Description of the task |
Take the entries below and print, exactly, the stretch from the line containing "destruct (remove_subtree_pool_run (E" through the line containing "destruct hashes as [|h0 hs] eqn:Hh.", both included.
Top of Data to process
Lemma vstep_base self p' : vp_sound self -> pool_sound p' -> vstep self (with_base p' self).
Proof. intros [] Hp. split; [by split|apply fires_refl|done]. Qed.

Lemma on_pool_Ok {A} (m : M (BasePool Hash Ex) (PoolError Hash) A) self p' a : m (pool self) = (p', Ok a) -> on_pool m self = (with_base p' self, Ok a).
Proof. intros Hm. unfold on_pool. by rewrite Hm. Qed.

Lemma on_pool_Err {A} (m : M (BasePool Hash Ex) (PoolError Hash) A) self p' e : m (pool self) = (p', Err e) -> on_pool m self = (with_base p' self, Err (from_pool_error e)).
Proof. intros Hm. unfold on_pool. by rewrite Hm. Qed.

(** ** Removal *)

Lemma remove_invalid_some hashes : hashes <> [] -> (remove_invalid hashes : M VPool ChainError (list Tx)) = (
  _ ← ban_ hashes;
  invalid ← on_pool (remove_subtree hashes);
  _ ← on_listener (fun l => foldl (fun l tx => listener_invalid (hash tx) l) l invalid);
  mret invalid).
Proof. by destruct hashes. Qed.

Lemma remove_invalid_run hashes self : vp_sound self ->
  exists self' txs, remove_invalid hashes self = (self', Ok txs) /\ vstep self self' /\ accounted (in_pool (pool self)) self' /\
    left_pool (pool self) (pool self') txs /\ (forall h, h ∈ hashes -> h ∉ in_pool (pool self')) /\
    wtxs (pool self') = filter (fun kw => kw.1 ∉ hashes) (wtxs (pool self)) /\
    (exists r D, removing (pool_ready (pool self)) None hashes D [] r /\ pool_ready (pool self') = r) /\
    rotator self' = (if hashes is [] then rotator self else ban (instant_now (ticks self)) hashes (rotator self)).
Proof.
  intros Hs. pose proof (vs_pool _ Hs) as [I Hn].
  destruct (remove_subtree_pool_run (E := PoolError Hash) _ (pool self) hashes I) as (p' & txs & D & Hrun & Sh & _ & (r & R & Hpr) & Hw & _).
  destruct (removal_left (E := PoolError Hash) _ (pool self) hashes I) as (p2 & txs2 & Hrun2 & _ & HL & Hgone & _). rewrite Hrun in Hrun2. injection Hrun2 as <- <-.
  destruct hashes as [|h0 hs] eqn:Hh.
  { exists self, []. split_and!; [done|by apply vstep_refl|apply accounted_refl| |set_solver| | |done].
    - split; [|done]. simpl. set_solver.
    - symmetry. apply map_filter_id. set_solver.
    - exists (pool_ready (pool self)), []. split; [|done]. by apply (removing_start (named (pool self))); [apply I|]. }
  rewrite <-Hh in *. assert (remove_invalid hashes self = (
    let self1 := with_rotator (ban (instant_now (ticks self)) hashes (rotator self)) (with_ticks (S (ticks self)) self) in
    let self2 := with_base p' self1 in
    with_listener (foldl (fun l tx => listener_invalid (hash tx) l) (listener self2) txs) self2, Ok txs)) as ->.
  { rewrite remove_invalid_some by (by rewrite Hh). erewrite bind_Ok by reflexivity. erewrite bind_Ok by (apply on_pool_Ok; exact Hrun). reflexivity. }
  cbv zeta. eexists _, txs. split; [reflexivity|].
  assert (pool_sound p') as Hp' by (eapply shrunk_sound; [exact (vs_pool _ Hs)|exact Sh]). split_and!; simpl; try done.
  - eapply vstep_trans; [apply vstep_base; [exact Hs|exact Hp']|].
    assert (fires (listener self) (foldl (fun l tx => listener_invalid (hash tx) l) (listener self) txs)) as Hf by (apply fires_foldl; intros; apply invalid_fires).
    split; [split; [done|by eapply fires_inv; [|apply Hs]|apply Hs]|done|done].
  - intros h Hin. destruct (decide (h ∈ in_pool p')) as [|Hout]; [by left|right]. simpl.
    assert (h ∈ thashes txs) as Ht by (rewrite (proj1 HL); set_solver). apply elem_of_list_to_set in Ht.
    replace (foldl (fun l tx => listener_invalid (hash tx) l) (listener self) txs) with (foldl (fun l k => listener_invalid k l) (listener self) (hash <$> txs)) by apply foldl_fmap.
    by apply (foldl_none (fun l k => listener_invalid k l)); [intros; apply invalid_fires|intros; apply invalid_none|].
  - by exists r, D.
Qed.

(** ** Submission *)

(** An import that fails with these errors may lose waiting transactions. *)
Definition losing (e : PoolError Hash) : bool := match e with TooLowPriority _ _ | CycleDetected => true | _ => false end.

(** What leaves the pool with an import is reported by it. *)
Lemma import_left tx p p' (r : res (PoolError Hash) (Imported Hash Ex)) h : import_report tx p p' r -> (forall e, r = Err e -> losing e = false) ->
  h ∈ in_pool p -> h ∉ in_pool p' ->
  exists promoted failed removed, r = Ok (ImportedReady (hash tx) promoted failed removed) /\ (h ∈ failed \/ h ∈ hash <$> removed).
Proof.
  intros Hrep Hl Hin Hout. destruct r as [[k promoted failed removed|k]|e|]; simpl in Hrep.
  - destruct Hrep as (_ & _ & -> & _ & _ & Hall%io_all). exists promoted, failed, removed. split; [done|].
    assert (h ∈ dom (rtxs p') ∪ dom (wtxs p') ∪ list_to_set failed ∪ thashes removed) as Hu by (rewrite Hall; set_solver). set_solver.
  - destruct Hrep as (_ & _ & _ & Hr & Hw). rewrite Hr, Hw in Hout. set_solver.
  - specialize (Hl e eq_refl). destruct e; simpl in Hrep, Hl; try done; try (by destruct Hrep as (_ & _ & [])).
    + by destruct Hrep as (_ & _ & ->).
    + by destruct Hrep as (_ & _ & ->).
  - by destruct Hrep as (_ & _ & []).
Qed.

Lemma import_ok_in tx p p' (imported : Imported Hash Ex) : import_report tx p p' (Ok imported) -> imported_hash imported = hash tx /\ hash tx ∈ in_pool p'.
Proof.
  destruct imported as [k promoted failed removed|k]; simpl.
  - intros (_ & _ & -> & _ & ? & _). split; [done|set_solver].
  - intros (-> & _ & _ & _ & Hw). rewrite Hw. split; [done|set_solver].
Qed.

Lemma fire_events_fires (imported : Imported Hash Ex) (l : Listen) : fires l (fire_events imported l).
Proof.
  destruct imported as [k promoted failed removed|k]; cbn [fire_events]; [|apply future_fires].
  eapply fires_trans; [|apply fires_foldl; intros; apply ready_fires]. eapply fires_trans; [|apply fires_foldl; intros; apply dropped_fires].
  eapply fires_trans; [|apply fires_foldl; intros; apply invalid_fires]. apply ready_fires.
Qed.

Lemma fire_events_none k promoted failed (removed : list Tx) (l : Listen) h : h ∈ failed \/ h ∈ hash <$> removed ->
  watchers (fire_events (ImportedReady k promoted failed removed) l) !! h = None.
Proof.
  intros Hh. cbn [fire_events]. eapply fires_none; [apply fires_foldl; intros; apply ready_fires|]. destruct Hh as [Hh|Hh].
  - eapply fires_none; [apply fires_foldl; intros; apply dropped_fires|].
    by apply (foldl_none (fun l f => listener_invalid f l)); [intros; apply invalid_fires|intros; apply invalid_none|].
  - set (l1 := foldl _ _ failed). replace (foldl (fun l r => listener_dropped (hash r) (Some k) l) l1 removed) with (foldl (fun l r => listener_dropped r (Some k) l) l1 (hash <$> removed)) by apply foldl_fmap.
    by apply (foldl_none (fun l r => listener_dropped r (Some k) l)); [intros; apply dropped_fires|intros; apply dropped_none|].
Qed.

Lemma retain_sinks_run sinks self : exists kept n, retain_sinks sinks self = (with_ticks n self, Ok kept).
Proof.
  revert self. induction sinks as [|k sinks IH]; intros self; cbn [retain_sinks]; [exists [], (ticks self); by destruct self|].
  erewrite bind_Ok by reflexivity. destruct (IH (with_ticks (S (ticks self)) self)) as (kept & n & Hrun). erewrite bind_Ok by exact Hrun.
  eexists _, n. reflexivity.
Qed.

Lemma notify_imported_run self : exists self', notify_imported self = (self', Ok tt) /\ pool self' = pool self /\ listener self' = listener self /\ options self' = options self.
Proof.
  unfold notify_imported. erewrite bind_Ok by reflexivity. destruct (retain_sinks_run (import_notification_sinks self) self) as (kept & n & Hrun).
  erewrite bind_Ok by exact Hrun. eexists. split; [reflexivity|done].
Qed.

(** The import of a valid transaction may go on. *)
Definition allowed (tx : VTx) self : Prop := match tx with Valid tx => op_allowed (ImportTx tx 0) (pool self) | _ => True end.

(** The error of a transaction that is not valid. *)
Definition refused (tx : VTx) : option ChainError := match tx with Valid _ => None | Invalid _ e | Unknown _ e => Some e end.

Lemma submit_one_run tx self : vp_sound self -> allowed tx self ->
  exists self' r, submit_one tx self = (self', r) /\ r <> Panic /\ vstep self self' /\
    (accounted (in_pool (pool self)) self' \/ exists e, r = Err (from_pool_error e) /\ losing e = true) /\
    (forall h, r = Ok h -> exists t, tx = Valid t /\ h = hash t /\ h ∈ in_pool (pool self')) /\
    (forall h, h ∈ in_pool (pool self') -> h ∈ in_pool (pool self) \/ exists t, tx = Valid t /\ hash t = h) /\
    (forall e, refused tx = Some e -> r = Err e).
Proof.
  intros Hs Ha. destruct tx as [tx|h e|h e]; cbn [submit_one].
  2: { eexists _, (Err e). split_and!; [by erewrite bind_Ok by reflexivity|done|by apply vstep_quiet|left; intros k Hk; by left|done|by left|by intros ? [= ->]]. }
  2: { eexists _, (Err e). split_and!; [by erewrite bind_Ok by reflexivity|done| | |done|by left|by intros ? [= ->]].
    - apply (vstep_listener self (listener_invalid h)); [done|apply invalid_fires].
    - left. intros k Hk. by left. }
  assert (exists b n, (if propagate tx then mret true else ask is_validator : M VPool ChainError bool) self = (with_ticks n self, Ok b)) as (b & n & Hb).
  { destruct (propagate tx); [exists true, (ticks self); by destruct self|eexists _, _; reflexivity]. }
  erewrite bind_Ok by exact Hb. assert (vstep self (with_ticks n self)) as V0 by by apply vstep_quiet.
  destruct b; cbn [negb].
  2: { eexists _, _. split_and!; [reflexivity|done|done|left; intros k Hk; by left|done|by left|done]. }
  erewrite bind_Ok by reflexivity. set (now := instant_now _). set (self1 := with_ticks _ (with_ticks n self)).
  destruct (import_sound (pool self) tx now (vs_pool _ Hs) Ha) as (p' & r & Hrun & Hpan & Hp' & Hrep & Hent).
  assert (vp_sound (with_base p' self1)) as Hs1 by (destruct Hs; by split).
  destruct r as [imported|e|]; [| |done].
  - erewrite bind_Ok by (apply on_pool_Ok; exact Hrun).
    assert (exists self2, (match imported with ImportedReady _ _ _ _ => notify_imported | ImportedFuture _ => mret tt end : M VPool ChainError unit) (with_base p' self1) = (self2, Ok tt) /\
      pool self2 = p' /\ listener self2 = listener self /\ options self2 = options self) as (self2 & Hn & Hp2 & Hl2 & Ho2).
    { destruct imported; [|eexists; split; [reflexivity|done]]. destruct (notify_imported_run (with_base p' self1)) as (self2 & ? & ? & ? & ?). exists self2. done. }
    erewrite bind_Ok by exact Hn. erewrite bind_Ok by reflexivity. eexists _, _. split; [reflexivity|]. split; [done|].
    pose proof (fire_events_fires imported (listener self)) as Hf. split_and!.
    + split; simpl; [split; simpl; rewrite ?Hp2, ?Hl2, ?Ho2; [done|by eapply fires_inv; [|apply Hs]|apply Hs]|by rewrite Hl2|done].
    + left. intros h Hin. simpl. rewrite Hp2, Hl2. destruct (decide (h ∈ in_pool p')) as [|Hout]; [by left|right].
      destruct (import_left tx (pool self) p' _ h Hrep) as (promoted & failed & removed & [= ->] & Hh); [done..|]. by apply fire_events_none.
    + intros h [= <-]. exists tx. destruct (import_ok_in tx _ p' imported Hrep) as [-> Hin]. simpl. rewrite Hp2. done.
    + intros h Hh. simpl in Hh. rewrite Hp2 in Hh. apply Hent in Hh as [?| ->%elem_of_singleton]%elem_of_union; [by left|right; eauto].
    + done.
  - erewrite bind_Err by (apply on_pool_Err; exact Hrun). eexists _, _. split_and!; [reflexivity|done| | |done| |done].
    3: { intros h Hh. apply Hent in Hh as [?| ->%elem_of_singleton]%elem_of_union; [by left|right; eauto]. }
    + split; [done|apply fires_refl|done].
    + destruct (losing e) eqn:He; [right; eauto|left]. intros h Hin. left. simpl. destruct (decide (h ∈ in_pool p')) as [|Hout]; [done|exfalso].
      destruct (import_left tx (pool self) p' _ h Hrep) as (? & ? & ? & Heq & _); [intros e' [= <-]; done|done|done|done].
Qed.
Bottom of Data to process
Task answer |
  destruct (remove_subtree_pool_run (E := PoolError Hash) _ (pool self) hashes I) as (p' & txs & D & Hrun & Sh & _ & (r & R & Hpr) & Hw & _).
  destruct (removal_left (E := PoolError Hash) _ (pool self) hashes I) as (p2 & txs2 & Hrun2 & _ & HL & Hgone & _). rewrite Hrun in Hrun2. injection Hrun2 as <- <-.
  destruct hashes as [|h0 hs] eqn:Hh.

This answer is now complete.